* REQUIRED ACTION
Take the line with "forall r, In" and every line after it in the data. Transcribe them exactly, through the last.

---- GIVEN RECORDS

Lemma compact_chunk_ok (l : Lsm) chunk watermark id io l' handle deleted delta :
  compact_chunk l chunk watermark id io = Some (l', Ok (handle, deleted, delta)) ->
  sh_file_id handle = id /\
  exists f, l' = with_disk l (om_insert id f (l_disk l)) /\ merged l (l_disk l') watermark chunk handle.
Proof.
  unfold compact_chunk. destruct (read_inputs l chunk) as [rows|] eqn:Er; [|done].
  destruct (sst_write _ _ _ _) as [[[f hd]|]|] eqn:Hw; cbn [mbind option_bind]; [|done..]. intros [= <- -> _ _].
  assert (Hw' : written (dedup_superseded rows watermark) id f handle) by (do 2 eexists; exact Hw).
  destruct (written_holds _ _ _ _ Hw') as (_ & Hid & _). split; [done|].
  exists f. split; [done|]. exists rows, f. rewrite Hid. split; [done|]. split; [|done].
  cbn [with_disk l_disk]. by rewrite om_get_insert_eq.
Qed.

Lemma gather_chunks_ok results hs deleted delta hs' deleted' delta' :
  gather_chunks results hs deleted delta = Ok (hs', deleted', delta') ->
  exists outs, results = map Ok outs /\ hs' = hs ++ map (fun o => o.1.1) outs.
Proof.
  revert hs deleted delta. induction results as [|[[[hd d] dl]|err] results IH]; intros hs deleted delta Hg;
    cbn [gather_chunks] in Hg; [|apply IH in Hg as (outs & -> & ->)|done].
  - injection Hg as <- _ _. exists []. by rewrite app_nil_r.
  - exists ((hd, d, dl) :: outs). split; [done|]. cbn [map fst]. by rewrite <- app_assoc.
Qed.

(** Every chunk's output lands in its own new file. *)
Lemma compact_chunks_ok (l0 : Lsm) chunks watermark io n (l : Lsm) id l' outs :
  (forall f, In f (concat chunks) -> f < n) -> n <= id -> id + Z.of_nat (length chunks) <= u64_max ->
  (forall f, f < n -> om_get f (l_disk l) = om_get f (l_disk l0)) ->
  compact_chunks l chunks watermark id io = Some (l', map Ok outs) ->
  let hs := map (fun o => o.1.1) outs in
  l' = with_disk l (l_disk l') /\
  (forall f, f < id -> om_get f (l_disk l') = om_get f (l_disk l)) /\
  Forall2 (merged l0 (l_disk l') watermark) chunks hs /\
  NoDup (map sh_file_id hs) /\
  Forall (fun h => id <= sh_file_id h < id + Z.of_nat (length chunks)) hs.
Proof.
  revert l id outs. induction chunks as [|chunk chunks IH]; intros l id outs Hin Hn Hb Hag Hc hs;
    cbn [compact_chunks] in Hc.
  { destruct outs; [|done]. injection Hc as <-. split; [by destruct l|]. split; [done|].
    split; [constructor|]. split; constructor. }
  destruct (compact_chunk l chunk watermark id io) as [[l1 r]|] eqn:E1; cbn [mbind option_bind] in Hc; [|done].
  cbn [length] in Hb. assert (Hsat : saturating_add id 1 = id + 1) by (unfold saturating_add; lia).
  rewrite Hsat in Hc. destruct (compact_chunks l1 chunks watermark (id + 1) io) as [[l2 rs]|] eqn:E2;
    cbn [mbind option_bind] in Hc; [|done].
  destruct outs as [|[[hd d] dl] outs]; [done|]. cbn [map] in Hc. injection Hc as <- -> ->.
  destruct (compact_chunk_ok _ _ _ _ _ _ _ _ _ E1) as (Hid & f & -> & rows & f' & Hr & Hg & Hw).
  destruct (IH (with_disk l (om_insert id f (l_disk l))) (id + 1) outs) as (Hl & Hd & Hm & Hnd & Hids).
  { intros x Hx. apply Hin. cbn. apply in_app_iff. by right. }
  { lia. }
  { lia. }
  { intros x Hx. cbn [with_disk l_disk]. rewrite om_get_insert_ne by lia. by apply Hag. }
  { exact E2. }
  cbn [with_disk l_disk] in *. split; [by rewrite Hl|]. split.
  { intros x Hx. rewrite Hd by lia. apply om_get_insert_ne. lia. }
  subst hs. cbn [map fst]. split; [constructor; [|done]|split; [constructor; [|done]|constructor]].
  - exists rows, f'. split.
    { rewrite <- Hr. symmetry. apply read_inputs_ext. intros x Hx. apply Hag, Hin. cbn. apply in_app_iff. by left. }
    rewrite Hid in *. split; [rewrite Hd by lia; done|done].
  - rewrite list_elem_of_In, in_map_iff. intros (h' & He & Hh'). rewrite List.Forall_forall in Hids.
    specialize (Hids h' Hh'). lia.
  - rewrite Hid. cbn [length]. lia.
  - eapply List.Forall_impl; [|exact Hids]. cbn [length]. intros h' Hh'. cbn in Hh'. lia.
Qed.

Lemma remove_inputs_ok (l : Lsm) inputs io l' :
  remove_inputs l inputs io = (l', Ok tt) ->
  l' = with_disk l (l_disk l') /\
  forall f, om_get f (l_disk l') = if bool_decide (f ∈ inputs) then None else om_get f (l_disk l).
Proof.
  revert l. induction inputs as [|x inputs IH]; intros l Hr; cbn [remove_inputs] in Hr.
  - injection Hr as <-. split; [by destruct l|]. intros f. by rewrite bool_decide_eq_false_2 by apply not_elem_of_nil.
  - destruct (io_remove io x); [|done]. destruct (IH _ Hr) as [Hl Hd]. split; [by rewrite Hl|].
    intros f. rewrite Hd. cbn [with_disk l_disk]. rewrite om_get_remove.
    destruct (eqc x f) eqn:E; cbool.
    + subst. rewrite (bool_decide_eq_true_2 (f ∈ f :: inputs)) by (by left). by destruct (bool_decide _).
    + rewrite (bool_decide_ext (f ∈ x :: inputs) (f ∈ inputs)); [done|]. rewrite elem_of_cons.
      split; [intros [?|?]; [congruence|done]|by right].
Qed.

Lemma live_below l f :
  man_inv (l_manifest l) -> vs_next_file_id (version_set l) < u64_max -> live l f ->
  is_u64 f /\ f < vs_next_file_id (version_set l).
Proof.
  intros Hm Hb [lv Hl]. pose proof (mi_wf _ Hm) as Hwf. fold (version_set l) in Hwf.
  destruct (proj2 (wf_files _ Hwf f) ltac:(eauto)) as [x Hx]. pose proof (wf_next _ Hwf _ _ Hx) as Hle.
  pose proof (wf_fields _ Hwf _ _ Hl) as Hok. unfold add_edit in Hok. cbn [fst snd] in Hok. rewrite Hx in Hok. cbn in Hok.
  destruct x as [[[mn mx] nb] ca]. destruct Hok as (Hu & _). split; [done|].
  unfold saturating_add in Hle. lia.
Qed.

(** The edits of a compaction are accepted; afterwards the outputs are live and
    the inputs are not. *)
Lemma compaction_edits_live (l : Lsm) src tgt hs now :
  let vs := version_set l in
  let inputs := compaction_inputs vs src tgt in
  man_inv (l_manifest l) -> vs_next_file_id vs < u64_max -> is_u32 tgt -> is_u64 now ->
  Forall (fun h => is_u64 (sh_file_id h) /\ blen (sh_min_key h) <= u32_max /\
            blen (sh_max_key h) <= u32_max /\ is_u64 (sh_bytes h) /\
            vs_next_file_id vs <= sh_file_id h) hs ->
  NoDup (map sh_file_id hs) ->
  let edits := compaction_edits vs inputs src tgt hs now in
  edits_valid vs edits /\
  (forall f, (exists lv, level_has (vs_levels (applied vs edits)) lv f = true) <->
    In f (map sh_file_id hs) \/ (live l f /\ ~ In f inputs)) /\
  (forall hd, In hd hs -> file_metadata (applied vs edits) (sh_file_id hd)
     = Some (sh_min_key hd, sh_max_key hd, sh_bytes hd, now)) /\
  (forall f, live l f -> ~ In f inputs -> file_metadata (applied vs edits) f = file_metadata vs f).
Proof.
  intros vs inputs Hman Hnext Htgt Hnow Hhs Hnd edits.
  pose proof (mi_wf _ Hman) as Hwf. fold (version_set l) in Hwf. fold vs in Hwf.
  set (lv := fun f => if bool_decide (f ∈ vs_files vs src) then src else tgt).
  assert (He : edits = add_files tgt now hs ++
    [NextFileId (saturating_add (fold_left Z.max (map sh_file_id hs) 0) 1)] ++ del_files lv inputs) by done.
  assert (Hbelow : forall f, live l f -> is_u64 f /\ f < vs_next_file_id vs) by (intros; by apply live_below).
  assert (Hin : forall f, In f inputs -> level_has (vs_levels vs) (lv f) f = true /\ live l f).
  { intros f Hf. assert (Hl : level_has (vs_levels vs) (lv f) f = true).
    { unfold lv. case_bool_decide as Hsrc; [by apply vs_files_level, list_elem_of_In|].
      apply compaction_inputs_In in Hf as [Hf|Hf]; [by apply list_elem_of_In in Hf|by apply vs_files_level]. }
    split; [done|by exists (lv f)]. }
  destruct (add_files_valid vs tgt now hs) as [Hva Hla]; [|done| |].
  { eapply List.Forall_impl; [|exact Hhs]. intros hd (? & ? & ? & ? & _). done. }
  { intros hd Hhd. rewrite List.Forall_forall in Hhs. destruct (Hhs hd Hhd) as (_ & _ & _ & _ & Hge).
    destruct (om_get _ (vs_file_meta vs)) eqn:E; [|done].
    destruct (Hbelow (sh_file_id hd)); [apply (wf_files _ Hwf); by rewrite E|lia]. }
  set (vs1 := fold_left vs_apply (add_files tgt now hs) vs) in *.
  set (nx := NextFileId (saturating_add (fold_left Z.max (map sh_file_id hs) 0) 1)) in *.
  assert (Hmax : is_u64 (fold_left Z.max (map sh_file_id hs) 0)).
  { assert (Hgen : forall a, is_u64 a -> is_u64 (fold_left Z.max (map sh_file_id hs) a)).
    { clear -Hhs. induction hs as [|hd hs IH]; intros a Ha; cbn; [done|].
      apply Forall_cons in Hhs as [(Hu & _) Hhs]. apply IH; [done|]. unfold is_u64 in *. lia. }
    apply Hgen. vm_compute. split; congruence. }
  assert (Hlv1 : vs_levels (vs_apply vs1 nx) = vs_levels vs1) by (by destruct vs1).
  destruct (del_files_valid (vs_apply vs1 nx) lv inputs) as [Hvd Hld].
  { apply List.Forall_forall. intros f Hf. destruct (Hin f Hf) as [Hl Hlive]. split; [by apply Hbelow|].
    pose proof (wf_fields _ Hwf _ _ Hl) as Hok. unfold add_edit in Hok.
    destruct (default _ _) as [[[? ?] ?] ?]. by destruct Hok as (_ & ? & _). }
  { apply compaction_inputs_NoDup. }
  { intros f Hf. rewrite Hlv1. apply Hla. right. by apply Hin. }
  assert (Hmeta : forall f, ~ In f inputs -> file_metadata (applied vs edits) f =
    match List.find (fun h => eqc f (sh_file_id h)) hs with
    | Some h => Some (sh_min_key h, sh_max_key h, sh_bytes h, now)
    | None => file_metadata vs f
    end).
  { intros f Hf. unfold file_metadata, applied. rewrite He, fold_left_app. cbn [fold_left app]. fold vs1.
    assert (Hrb : forall v, vs_file_meta (rebuild_indexes v) = vs_file_meta v) by (by intros []).
    rewrite Hrb, del_files_meta by done. replace (vs_file_meta (vs_apply vs1 nx)) with (vs_file_meta vs1) by (by destruct vs1).
    by apply add_files_meta. }
  assert (Hnew : forall hd, In hd hs -> ~ live l (sh_file_id hd)).
  { intros hd Hhd Hlv. apply Hbelow in Hlv as [_ Hlt].
    rewrite List.Forall_forall in Hhs. destruct (Hhs hd Hhd) as (_ & _ & _ & _ & Hge). lia. }
  split; [|split; [|split]].
  4: { intros f Hf Hn. rewrite Hmeta by done. destruct (List.find _ hs) as [hd|] eqn:E; [|done].
    apply List.find_some in E as [Hhd E]. cbool. subst f. by destruct (Hnew hd Hhd). }
  3: { intros hd Hhd. rewrite Hmeta by (intros Hf; destruct (Hnew hd Hhd); by apply Hin).
    destruct (List.find _ hs) as [hd'|] eqn:E.
    - apply List.find_some in E as [Hhd' E]. cbool. by rewrite (NoDup_map_inj sh_file_id hs hd' hd).
    - apply (List.find_none _ _ E) in Hhd. cbool. done. }
  - rewrite He. apply edits_valid_app. split; [done|]. cbn [app edits_valid].
    split; [split; [by apply saturating_add_mono_u64|done]|exact Hvd].
  - intros f. rewrite He. unfold applied. rewrite fold_left_app. cbn [fold_left app]. fold vs1.
    assert (Hrb : forall v, vs_levels (rebuild_indexes v) = vs_levels v) by (by intros []).
    rewrite Hrb. setoid_rewrite Hld. rewrite Hlv1. setoid_rewrite Hla. split.
    + intros (l0 & [[-> Hf]|Hf] & Hn); [by left|right]. split; [by exists l0|].
      intros Hfi. apply Hn. split; [done|]. destruct (Hin f Hfi) as [Hl _].
      by apply (wf_one_level _ Hwf f).
    + intros [Hf|[[l0 Hf] Hn]].
      * exists tgt. split; [by left|]. intros [Hfi _]. destruct (Hin f Hfi) as [_ Hlive].
        apply Hbelow in Hlive as [_ Hlt]. apply in_map_iff in Hf as (hd & <- & Hhd).
        rewrite List.Forall_forall in Hhs. destruct (Hhs hd Hhd) as (_ & _ & _ & _ & Hge). lia.
      * exists l0. split; [by right|]. tauto.
Qed.

(** The rows of live files carry no transaction id. *)
Lemma file_rows_tx (l : Lsm) f rows r : file_rows l f rows -> In r rows -> tx_id (row_version r) = 0.
Proof. intros (file & _ & schema & src & cols & _ & _ & ->) (r0 & <- & _)%in_map_iff. done. Qed.

(** *** One committed compaction *)

Section Compacted.
Context (w : TxnTs) (l : Lsm) (h : bytes -> values) (chunks : list (list Z)) (hs : list SstHandle).
Context (watermark : TxnTs) (src tgt : Z) (d1 : omap Z vfile).
#[local] Abbreviation vs := (version_set l).
#[local] Abbreviation inputs := (compaction_inputs vs src tgt).
Hypothesis Hrep : lsm_rep w l h.
Hypothesis Hnext : vs_next_file_id vs < u64_max.
Hypothesis Hchunks : concat chunks = inputs.
Hypothesis Hd1 : forall f, f < vs_next_file_id vs -> om_get f d1 = om_get f (l_disk l).
Hypothesis Hmerged : Forall2 (merged l d1 watermark) chunks hs.
Hypothesis Hids : Forall (fun h => vs_next_file_id vs <= sh_file_id h < u64_max) hs.

Lemma inputs_live f : In f inputs -> live l f.
Proof. intros [Hf|Hf]%compaction_inputs_In; apply vs_files_level in Hf; eexists; exact Hf. Qed.

Lemma chunk_inputs c f : In c chunks -> In f c -> In f inputs.
Proof. intros Hc Hf. rewrite <- Hchunks. apply in_concat. eauto. Qed.

(** The rows a chunk reads. *)
Lemma chunk_rows c rows :
  In c chunks -> read_inputs l c = Ok rows ->
  forall r, In r rows <-> exists f rs, In f c /\ file_rows l f rs /\ In r rs.
Proof.
  intros Hc Hr. apply (read_inputs_ok l c rows Hr). intros f Hf.
  by apply (lr_disk _ _ _ Hrep), inputs_live, (chunk_inputs c).
Qed.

--------

* THE COMPLETED TASK
  forall r, In r rows <-> exists f rs, In f c /\ file_rows l f rs /\ In r rs.
Proof.
  intros Hc Hr. apply (read_inputs_ok l c rows Hr). intros f Hf.
  by apply (lr_disk _ _ _ Hrep), inputs_live, (chunk_inputs c).
Qed.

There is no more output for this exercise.